Sur l’estrade, dans la coquille, une rangée de vieux messieurs. C’était une chaste corbeille. À l’heure exacte, prévue par le programme, Mme Lherminat parut au milieu d’eux.

Femme charpentée, qui avait de l’homme en elle, ce qui lui donnait peut-être des vues spéciales sur certaines questions.

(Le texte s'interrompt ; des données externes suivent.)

(* ===== verification/Pktline.v ===== *)
(** Git pkt-line framing: [pkg/pktline/pktline.go].

    [Encode], [EncodeLine], [EncodeFlush] and [Decode] work on byte slices, and
    [Next] is the streaming iterator: it owns one buffer, and the payload it
    returns is a slice of that buffer. *)

From S2P Require Import Prelude.
From S2P Require Import Bytes.
From S2P Require Import Encoding.
From S2P Require Import GoIO.

Module Pktline.

(** ** Constants, packets and errors *)

Definition FlushPkt : bytes := unstr "0000".
Definition DelimPkt : bytes := unstr "0001".
Definition ResponseEndPkt : bytes := unstr "0002".
Definition MaxPktLen : Z := 65520.

Inductive PacketType := Data | Flush | Delimiter | ResponseEnd.

#[export] Instance PacketType_eq_dec : EqDecision PacketType.
Proof. solve_decision. Defined.

Record Packet := {
  PType : PacketType;
  Payload : bytes;
  Consumed : Z;
}.

Definition ErrPacketTooLarge : error := errors_New "pktline" "packet too large".
Definition ErrIncomplete : error := errors_New "pktline" "incomplete packet".
Definition ErrInvalidLength : error := errors_New "pktline" "invalid length".
Definition ErrInvalidCharacter : error := errors_New "pktline" "invalid character".
Definition ErrEmptyPacket : error := errors_New "pktline" "empty packet".

(** ** Encoding *)

Definition Encode (data : bytes) : result bytes :=
  if (length data =? 0)%nat then Err ErrEmptyPacket
  else
    let total := Z.of_nat (length data) + 4 in
    if MaxPktLen <? total then Err ErrPacketTooLarge
    else Ok (fmt_04x total ++ data).
(* ===== verification/Crypto.v ===== *)
(** Ed25519 keys and signatures as texts: [pkg/crypto/ed25519.go].

    The signature scheme itself, [crypto/ed25519], is a parameter of the
    section; the codecs around it are modelled in full. *)

From S2P Require Import Prelude.
From S2P Require Import Bytes.
From S2P Require Import Encoding.

Module Crypto.

Definition SignatureSize : nat := 64.
Definition PublicKeySize : nat := 32.
Definition SeedSize : nat := 32.
Definition SecretKeySize : nat := 64.

Definition ErrInvalidHexLength : error := errors_New "crypto" "invalid hex length".
Definition ErrInvalidHexChar : error := errors_New "crypto" "invalid hex character".
Definition ErrInvalidBase64 : error := errors_New "crypto" "invalid base64".

(** [var out [n]byte; copy(out[:], b)]. *)
Definition copy_array (n : nat) (b : bytes) : bytes :=
  take n b ++ replicate (n - length b) zero.

Lemma copy_array_exact n b : length b = n → copy_array n b = b.
Proof.
  intros <-. unfold copy_array. rewrite take_ge, Nat.sub_diag by lia. apply app_nil_r.
Qed.

Lemma length_copy_array n b : length (copy_array n b) = n.
Proof. unfold copy_array. rewrite length_app, length_take, length_replicate. lia. Qed.

(** ** Key pairs and signatures *)

Record KeyPair := {
  PublicKey : bytes;
  SecretKey : bytes;
}.

Section ed25519.
(** [crypto/ed25519]: a generated pair, the key of a seed, its public part,
    signing and verification. *)
Context (ed25519_GenerateKey : result (bytes * bytes))
        (ed25519_NewKeyFromSeed : bytes → bytes)
        (ed25519_Public : bytes → bytes)
        (ed25519_Sign : bytes → bytes → bytes)
        (ed25519_Verify : bytes → bytes → bytes → bool).

Definition GenerateKeyPair : result KeyPair :=
  '(pub, priv) ← ed25519_GenerateKey;
  Ok {| PublicKey := copy_array PublicKeySize pub;
        SecretKey := copy_array SecretKeySize priv |}.

Definition KeyPairFromSeed (seed : bytes) : KeyPair :=
  let priv := ed25519_NewKeyFromSeed seed in
  let pub := ed25519_Public priv in
  {| PublicKey := copy_array PublicKeySize pub;
     SecretKey := copy_array SecretKeySize priv |}.

Definition Sign (message secretKey : bytes) : bytes :=
  copy_array SignatureSize (ed25519_Sign secretKey message).

Definition Verify (message signature publicKey : bytes) : bool :=
  ed25519_Verify publicKey message signature.
End ed25519.

(** ** Texts *)

Definition SignatureToHex (sig : bytes) : string := str (hex_EncodeToString sig).

Definition SignatureFromHex (h : string) : result bytes :=
  if negb (String.length h =? 128)%nat then Err ErrInvalidHexLength
  else
    match hex_DecodeString (unstr h) with
    | None => Err ErrInvalidHexChar
    | Some b => Ok (copy_array SignatureSize b)
    end.

Definition SignatureToBase64 (sig : bytes) : string :=
  str (base64_EncodeToString base64_StdEncoding sig).

Definition SignatureFromBase64 (encoded : string) : result bytes :=
  match base64_DecodeString base64_StdEncoding (unstr encoded) with
  | None => Err ErrInvalidBase64
  | Some b =>
      if negb (length b =? SignatureSize)%nat then Err ErrInvalidBase64
      else Ok (copy_array SignatureSize b)
  end.

Definition PublicKeyToHex (key : bytes) : string := str (hex_EncodeToString key).

Definition PublicKeyFromHex (h : string) : result bytes :=
  if negb (String.length h =? 64)%nat then Err ErrInvalidHexLength
  else
    match hex_DecodeString (unstr h) with
    | None => Err ErrInvalidHexChar
    | Some b => Ok (copy_array PublicKeySize b)
    end.

(** The two hexadecimal readers are one reader at two sizes. *)
Definition FromHex (n : nat) (h : string) : result bytes :=
  if negb (String.length h =? 2 * n)%nat then Err ErrInvalidHexLength
  else
    match hex_DecodeString (unstr h) with
    | None => Err ErrInvalidHexChar
    | Some b => Ok (copy_array n b)
    end.

Lemma FromHex_Ok n h b :
  FromHex n h = Ok b ↔ length b = n ∧ hex_DecodeString (unstr h) = Some b.
Proof.
  unfold FromHex. rewrite <- unstr_length. split.
  - destruct (Nat.eqb_spec (length (unstr h)) (2 * n)) as [Hl|]; [|done]. cbn [negb].
    destruct (hex_DecodeString (unstr h)) as [b'|] eqn:Hb; [|done].
    apply hex_DecodeString_length in Hb as Hl'. rewrite copy_array_exact by lia.
    intros [= <-]. split; [lia|done].
  - intros [Hl Hb]. pose proof (hex_DecodeString_length _ _ Hb) as Hl'.
    rewrite (proj2 (Nat.eqb_eq _ _)) by lia. cbn [negb]. by rewrite Hb, copy_array_exact.
Qed.

(** SignatureFromHex succeeds exactly on 128 hexadecimal digits of either case whose
    lower case is SignatureToHex of the result; it reports a length other than 128 as
    ErrInvalidHexLength and a bad digit as ErrInvalidHexChar. *)
Theorem SignatureFromHex_spec h sig :
  (SignatureFromHex h = Ok sig ↔
   length sig = SignatureSize ∧ str (to_lower <$> unstr h) = SignatureToHex sig ∧
   is_Some (hex_DecodeString (unstr h))) ∧
  (SignatureFromHex h = Err ErrInvalidHexLength ↔ String.length h ≠ 128%nat) ∧
  (SignatureFromHex h = Err ErrInvalidHexChar ↔
   String.length h = 128%nat ∧ hex_DecodeString (unstr h) = None).
Proof.
  change (SignatureFromHex h) with (FromHex SignatureSize h). split_and!.
  - rewrite FromHex_Ok. unfold SignatureToHex. split.
    + intros [Hl Hb]. split_and!; [done| |by rewrite Hb].
      by rewrite (hex_encode_decode _ _ Hb).
    + intros (Hl&Heq%(inj str)&b&Hb). split; [done|]. rewrite Hb. f_equal.
      rewrite <- (hex_encode_decode _ _ Hb) in Heq.
      apply (inj Some). by rewrite <- !hex_decode_encode, Heq.
  - unfold FromHex. destruct (Nat.eqb_spec (String.length h) (2 * SignatureSize)); cbn [negb].
    + destruct (hex_DecodeString (unstr h)); split; (done || by intros []).
    + by split.
  - unfold FromHex. destruct (Nat.eqb_spec (String.length h) (2 * SignatureSize)); cbn [negb].
    + destruct (hex_DecodeString (unstr h)); split; (done || by intros [_ ?]).
    + split; [done|]. by intros [? _].
Qed.

(** Signatures and public keys of the right size survive the round trip through
    hexadecimal and base64, and their hexadecimal texts are 128 and 64 characters long. *)
Theorem key_texts_roundtrip sig key :
  length sig = SignatureSize → length key = PublicKeySize →
  SignatureFromHex (SignatureToHex sig) = Ok sig ∧
  SignatureFromBase64 (SignatureToBase64 sig) = Ok sig ∧
  PublicKeyFromHex (PublicKeyToHex key) = Ok key ∧
  String.length (SignatureToHex sig) = 128%nat ∧
  String.length (PublicKeyToHex key) = 64%nat.
Proof.
  intros Hs Hk. split_and!.
  - change (FromHex SignatureSize (SignatureToHex sig) = Ok sig).
    apply FromHex_Ok. unfold SignatureToHex. by rewrite unstr_str, hex_decode_encode.
  - unfold SignatureFromBase64, SignatureToBase64.
    destruct base64_encodings_ok as [Hstd _].
    rewrite unstr_str, base64_decode_encode, Hs, copy_array_exact by done. done.
  - change (FromHex PublicKeySize (PublicKeyToHex key) = Ok key).
    apply FromHex_Ok. unfold PublicKeyToHex. by rewrite unstr_str, hex_decode_encode.
  - unfold SignatureToHex. by rewrite <- unstr_length, unstr_str, length_hex_EncodeToString, Hs.
  - unfold PublicKeyToHex. by rewrite <- unstr_length, unstr_str, length_hex_EncodeToString, Hk.
Qed.

Lemma key_texts_roundtrip_witness :
  let sig := replicate 64 (byte_of 171) in
  let key := replicate 32 (byte_of 7) in
  SignatureFromHex (SignatureToHex sig) = Ok sig ∧
  SignatureFromBase64 (SignatureToBase64 sig) = Ok sig ∧
  PublicKeyFromHex (PublicKeyToHex key) = Ok key ∧
  String.length (SignatureToHex sig) = 128%nat ∧
  String.length (PublicKeyToHex key) = 64%nat.
Proof. intros sig key. apply (key_texts_roundtrip sig key); reflexivity. Defined.

End Crypto.
Definition CreateRepository arg : M S GitRepository := run_sql (sql_CreateRepository arg).
Definition GetRepositoryByID id : M S GitRepository := run_sql (sql_GetRepositoryByID id).
Definition GetRepositoryByOwnerId ownerID : M S (list GitRepository) :=
  run_sql (sql_GetRepositoryByOwnerId ownerID).
Definition GetRepositoryByRepositoryName name : M S (list GitRepository) :=
  run_sql (sql_GetRepositoryByRepositoryName name).
Definition SoftDeleteRepository id : M S GitRepository := run_sql (sql_SoftDeleteRepository id).
Definition UpdateRepository arg : M S unit := run_sql (sql_UpdateRepository arg).

End queries.
End Queries.

(** ** What every store has: conversions, and no row as an error of its own *)

Definition toPgUUID (id : UUID) : pgUUID := {| Bytes := id; Valid := true |}.
#[export] Instance toPgUUID_inj : Inj (=) (=) toPgUUID.
Proof. intros u v H. exact (f_equal Bytes H). Qed.

Definition fromPgUUID (u : pgUUID) : UUID := if Valid u then Bytes u else uuid_Nil.

(** [pgtype.Text{String: s, Valid: s != <empty>}]: the empty string is NULL. *)
Definition optional_Text (s : string) : pgText :=
  {| Text_String := s; Text_Valid := negb (bool_decide (s = EmptyString)) |}.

Son visage, jeune encore, ne manquait pourtant pas de charme ; les traits en étaient fins ; ils avaient pu susciter de l’amour. On éprouvait en la voyant une impression assez trouble.

En s’installant à sa table, elle commença par sourire à l’auditoire, et ce sourire intimidé ne fut pas sans grâce, mais en même temps, elle avança un pied sous sa table, et je remarquai qu’il était grand.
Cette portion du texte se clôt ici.